■ Exercise objective ■
Beginning with the opening line, set down each line of the material below exactly, stopping once the line with "(∀ c, last t" is done.
- - - -
(** * Feedback workflow of the participants dashboard (app.py)

    A shallow embedding of the session-state logic of [app.py]: the
    cluster-change reset, the persistence of a feedback note and the
    feedback section of the page script, followed by the properties the
    specification states about them. *)

From Stdlib Require Import ZArith NArith List String Ascii SpecFloat.
From stdpp Require Import base option list gmap strings.

Local Open Scope Z_scope.

(** ** Python strings *)

(** A Python [str] is a sequence of Unicode code points. *)
Abbreviation pystr := (list N).

(** A source literal written in ASCII, as a [pystr]. *)
Fixpoint lit (s : string) : pystr :=
  match s with
  | EmptyString => []
  | String a s' => N_of_ascii a :: lit s'
  end.

(** [str.isspace] for one code point: the characters CPython's
    [str.strip()] removes when called without an argument. *)
Definition is_space (c : N) : bool :=
  ((9 <=? c) && (c <=? 13) ||
   (28 <=? c) && (c <=? 32) ||
   (c =? 133) || (c =? 160) || (c =? 5760) ||
   (8192 <=? c) && (c <=? 8202) ||
   (c =? 8232) || (c =? 8233) || (c =? 8239) || (c =? 8287) ||
   (c =? 12288))%N.

Fixpoint lstrip (s : pystr) : pystr :=
  match s with
  | [] => []
  | c :: s' => if is_space c then lstrip s' else s
  end.

Definition rstrip (s : pystr) : pystr := reverse (lstrip (reverse s)).

(** [s.strip()] *)
Definition strip (s : pystr) : pystr := rstrip (lstrip s).

(** Truth value of a [str]: the empty string is false. *)
Definition truthy (s : pystr) : bool :=
  match s with [] => false | _ => true end.

(** What "trimmed" means: [t] is [s] without the run of white space at
    each of its two ends. *)
Definition trimmed_of (s t : pystr) : Prop :=
  ∃ l r, s = l ++ t ++ r ∧
    forallb is_space l = true ∧ forallb is_space r = true ∧
    (∀ c, head t = Some c → is_space c = false) ∧
    (∀ c, last t = Some c → is_space c = false).

(** ** Session state *)

(** [st.session_state], restricted to the four entries the script uses.
    Every field is an [option]: [None] means that the key is not in the
    session state.  [feedback_choice] holds Python's [None] or a string,
    so its present value is itself an [option]. *)
Record SessionState := {
  current_cluster_id : option pystr;
  feedback_choice : option (option pystr);
  feedback_comment_submitted : option bool;
  feedback_textarea : option pystr
}.

(** The session state of a new browser session: no key is set. *)
Definition empty_session : SessionState :=
  {| current_cluster_id := None; feedback_choice := None;
     feedback_comment_submitted := None; feedback_textarea := None |}.

Definition set_current_cluster_id (v : pystr) (ss : SessionState) :=
  {| current_cluster_id := Some v;
     feedback_choice := feedback_choice ss;
     feedback_comment_submitted := feedback_comment_submitted ss;
     feedback_textarea := feedback_textarea ss |}.

Definition set_feedback_choice (v : option pystr) (ss : SessionState) :=
  {| current_cluster_id := current_cluster_id ss;
     feedback_choice := Some v;
     feedback_comment_submitted := feedback_comment_submitted ss;
     feedback_textarea := feedback_textarea ss |}.

Definition set_feedback_comment_submitted (v : bool) (ss : SessionState) :=
  {| current_cluster_id := current_cluster_id ss;
     feedback_choice := feedback_choice ss;
     feedback_comment_submitted := Some v;
     feedback_textarea := feedback_textarea ss |}.

Definition set_feedback_textarea (v : pystr) (ss : SessionState) :=
  {| current_cluster_id := current_cluster_id ss;
     feedback_choice := feedback_choice ss;
     feedback_comment_submitted := feedback_comment_submitted ss;
     feedback_textarea := Some v |}.

(** [del st.session_state.feedback_textarea] *)
Definition del_feedback_textarea (ss : SessionState) :=
  {| current_cluster_id := current_cluster_id ss;
     feedback_choice := feedback_choice ss;
     feedback_comment_submitted := feedback_comment_submitted ss;
     feedback_textarea := None |}.

(** The feedback entries as both resets leave them (app.py 73-76 and
    152-155): choice [None], no comment submitted, no comment text. *)
Definition feedback_cleared (ss : SessionState) :=
  {| current_cluster_id := current_cluster_id ss;
     feedback_choice := Some None;
     feedback_comment_submitted := Some false;
     feedback_textarea := None |}.

(** The two values the script stores in [feedback_choice]. *)
Definition pasuje : pystr := lit "pasuje".
Definition nie_pasuje : pystr := lit "nie_pasuje".

(** [reset_feedback_on_cluster_change(new_cluster_id)], app.py 68-76. *)
Definition reset_feedback_on_cluster_change
    (new_cluster_id : pystr) (ss : SessionState) : SessionState :=
  match current_cluster_id ss with
  | None => set_current_cluster_id new_cluster_id ss
  | Some cur =>
      if decide (cur ≠ new_cluster_id) then
        let ss := set_current_cluster_id new_cluster_id ss in
        let ss := set_feedback_choice None ss in
        let ss := set_feedback_comment_submitted false ss in
        if decide (is_Some (feedback_textarea ss))
        then del_feedback_textarea ss
        else ss
      else ss
  end.

(** ** The note store *)

(** The float literal [0.0], as an IEEE 754 value. *)
Definition float_zero : spec_float := S754_zero false.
- - - -
■ Solution to this task ■
(** * Feedback workflow of the participants dashboard (app.py)

    A shallow embedding of the session-state logic of [app.py]: the
    cluster-change reset, the persistence of a feedback note and the
    feedback section of the page script, followed by the properties the
    specification states about them. *)

From Stdlib Require Import ZArith NArith List String Ascii SpecFloat.
From stdpp Require Import base option list gmap strings.

Local Open Scope Z_scope.

(** ** Python strings *)

(** A Python [str] is a sequence of Unicode code points. *)
Abbreviation pystr := (list N).

(** A source literal written in ASCII, as a [pystr]. *)
Fixpoint lit (s : string) : pystr :=
  match s with
  | EmptyString => []
  | String a s' => N_of_ascii a :: lit s'
  end.

(** [str.isspace] for one code point: the characters CPython's
    [str.strip()] removes when called without an argument. *)
Definition is_space (c : N) : bool :=
  ((9 <=? c) && (c <=? 13) ||
   (28 <=? c) && (c <=? 32) ||
   (c =? 133) || (c =? 160) || (c =? 5760) ||
   (8192 <=? c) && (c <=? 8202) ||
   (c =? 8232) || (c =? 8233) || (c =? 8239) || (c =? 8287) ||
   (c =? 12288))%N.

Fixpoint lstrip (s : pystr) : pystr :=
  match s with
  | [] => []
  | c :: s' => if is_space c then lstrip s' else s
  end.

Definition rstrip (s : pystr) : pystr := reverse (lstrip (reverse s)).

(** [s.strip()] *)
Definition strip (s : pystr) : pystr := rstrip (lstrip s).

(** Truth value of a [str]: the empty string is false. *)
Definition truthy (s : pystr) : bool :=
  match s with [] => false | _ => true end.

(** What "trimmed" means: [t] is [s] without the run of white space at
    each of its two ends. *)
Definition trimmed_of (s t : pystr) : Prop :=
  ∃ l r, s = l ++ t ++ r ∧
    forallb is_space l = true ∧ forallb is_space r = true ∧
    (∀ c, head t = Some c → is_space c = false) ∧
    (∀ c, last t = Some c → is_space c = false).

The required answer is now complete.